## Assigned task
Nothing but an exact copy is wanted: the line with "Lemma lookup_searchable key" and each line after it in the data below, last line included.

▶

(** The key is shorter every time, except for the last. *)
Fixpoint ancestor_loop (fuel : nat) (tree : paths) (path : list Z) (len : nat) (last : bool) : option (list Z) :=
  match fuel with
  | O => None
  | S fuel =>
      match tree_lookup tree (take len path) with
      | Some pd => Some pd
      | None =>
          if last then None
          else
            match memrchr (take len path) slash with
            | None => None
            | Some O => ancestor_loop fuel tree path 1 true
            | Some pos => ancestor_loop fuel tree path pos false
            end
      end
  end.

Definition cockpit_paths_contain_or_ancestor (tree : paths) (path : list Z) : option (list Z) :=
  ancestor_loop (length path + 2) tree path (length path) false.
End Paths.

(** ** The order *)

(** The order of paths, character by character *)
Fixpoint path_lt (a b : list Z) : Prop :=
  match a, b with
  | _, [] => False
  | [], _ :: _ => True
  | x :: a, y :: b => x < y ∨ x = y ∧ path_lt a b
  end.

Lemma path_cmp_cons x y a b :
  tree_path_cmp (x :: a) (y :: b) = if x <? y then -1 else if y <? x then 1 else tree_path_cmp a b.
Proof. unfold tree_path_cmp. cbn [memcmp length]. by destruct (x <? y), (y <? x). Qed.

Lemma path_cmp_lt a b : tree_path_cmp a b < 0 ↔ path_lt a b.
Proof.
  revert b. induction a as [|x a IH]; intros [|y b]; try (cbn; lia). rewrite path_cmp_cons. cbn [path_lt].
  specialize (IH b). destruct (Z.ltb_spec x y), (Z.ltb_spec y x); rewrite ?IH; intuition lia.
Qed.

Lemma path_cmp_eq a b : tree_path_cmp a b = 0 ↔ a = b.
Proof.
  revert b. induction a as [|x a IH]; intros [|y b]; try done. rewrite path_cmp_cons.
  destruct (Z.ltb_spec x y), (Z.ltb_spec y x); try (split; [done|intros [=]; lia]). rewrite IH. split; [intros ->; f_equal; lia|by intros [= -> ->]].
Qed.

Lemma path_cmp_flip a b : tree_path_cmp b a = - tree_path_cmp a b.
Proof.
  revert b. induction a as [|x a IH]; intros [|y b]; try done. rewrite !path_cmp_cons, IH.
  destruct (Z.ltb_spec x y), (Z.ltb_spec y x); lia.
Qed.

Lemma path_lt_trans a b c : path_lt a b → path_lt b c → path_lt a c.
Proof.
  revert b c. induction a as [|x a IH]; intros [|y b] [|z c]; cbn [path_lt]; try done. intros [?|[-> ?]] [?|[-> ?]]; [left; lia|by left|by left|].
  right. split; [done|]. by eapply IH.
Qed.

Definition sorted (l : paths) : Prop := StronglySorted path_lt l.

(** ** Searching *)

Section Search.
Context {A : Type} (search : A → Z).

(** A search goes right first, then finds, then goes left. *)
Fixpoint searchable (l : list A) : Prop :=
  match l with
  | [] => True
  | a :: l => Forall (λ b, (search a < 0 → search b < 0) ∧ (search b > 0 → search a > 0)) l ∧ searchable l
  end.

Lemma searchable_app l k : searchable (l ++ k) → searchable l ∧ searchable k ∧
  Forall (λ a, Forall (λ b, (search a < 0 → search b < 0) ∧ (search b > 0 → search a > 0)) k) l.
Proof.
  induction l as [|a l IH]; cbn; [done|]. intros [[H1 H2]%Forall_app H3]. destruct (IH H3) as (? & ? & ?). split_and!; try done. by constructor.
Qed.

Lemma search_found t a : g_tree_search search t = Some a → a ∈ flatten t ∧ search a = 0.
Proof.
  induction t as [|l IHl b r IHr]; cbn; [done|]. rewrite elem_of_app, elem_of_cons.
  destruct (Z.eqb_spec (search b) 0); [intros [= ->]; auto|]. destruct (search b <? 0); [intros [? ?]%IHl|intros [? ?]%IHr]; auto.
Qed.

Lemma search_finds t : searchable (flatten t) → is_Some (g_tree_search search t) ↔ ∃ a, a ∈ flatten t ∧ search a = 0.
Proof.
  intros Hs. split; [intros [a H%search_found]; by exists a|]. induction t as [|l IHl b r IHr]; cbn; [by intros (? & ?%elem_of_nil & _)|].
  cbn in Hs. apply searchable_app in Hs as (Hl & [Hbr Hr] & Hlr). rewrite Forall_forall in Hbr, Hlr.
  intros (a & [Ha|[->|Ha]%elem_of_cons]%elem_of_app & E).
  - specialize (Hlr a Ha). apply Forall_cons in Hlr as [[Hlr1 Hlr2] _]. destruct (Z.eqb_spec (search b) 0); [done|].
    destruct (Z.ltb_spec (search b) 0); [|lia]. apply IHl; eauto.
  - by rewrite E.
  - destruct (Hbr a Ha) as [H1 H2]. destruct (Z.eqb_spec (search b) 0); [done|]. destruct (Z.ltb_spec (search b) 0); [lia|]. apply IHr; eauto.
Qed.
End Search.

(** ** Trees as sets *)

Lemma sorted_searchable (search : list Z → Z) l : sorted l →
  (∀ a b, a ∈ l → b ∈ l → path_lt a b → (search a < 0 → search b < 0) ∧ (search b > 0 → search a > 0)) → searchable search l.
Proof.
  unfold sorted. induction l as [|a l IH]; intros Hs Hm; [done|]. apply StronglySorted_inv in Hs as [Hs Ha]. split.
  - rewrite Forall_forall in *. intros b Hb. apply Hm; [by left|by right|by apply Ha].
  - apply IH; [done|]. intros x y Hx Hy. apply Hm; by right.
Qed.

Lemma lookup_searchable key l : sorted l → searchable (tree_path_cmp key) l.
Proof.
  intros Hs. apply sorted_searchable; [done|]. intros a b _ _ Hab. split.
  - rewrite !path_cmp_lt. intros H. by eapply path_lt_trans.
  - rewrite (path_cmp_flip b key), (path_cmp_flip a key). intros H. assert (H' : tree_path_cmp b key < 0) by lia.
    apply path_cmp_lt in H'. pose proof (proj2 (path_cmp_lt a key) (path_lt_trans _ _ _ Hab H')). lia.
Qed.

◀

## Written reply
Lemma lookup_searchable key l : sorted l → searchable (tree_path_cmp key) l.
Proof.
  intros Hs. apply sorted_searchable; [done|]. intros a b _ _ Hab. split.
  - rewrite !path_cmp_lt. intros H. by eapply path_lt_trans.
  - rewrite (path_cmp_flip b key), (path_cmp_flip a key). intros H. assert (H' : tree_path_cmp b key < 0) by lia.
    apply path_cmp_lt in H'. pose proof (proj2 (path_cmp_lt a key) (path_lt_trans _ _ _ Hab H')). lia.
Qed.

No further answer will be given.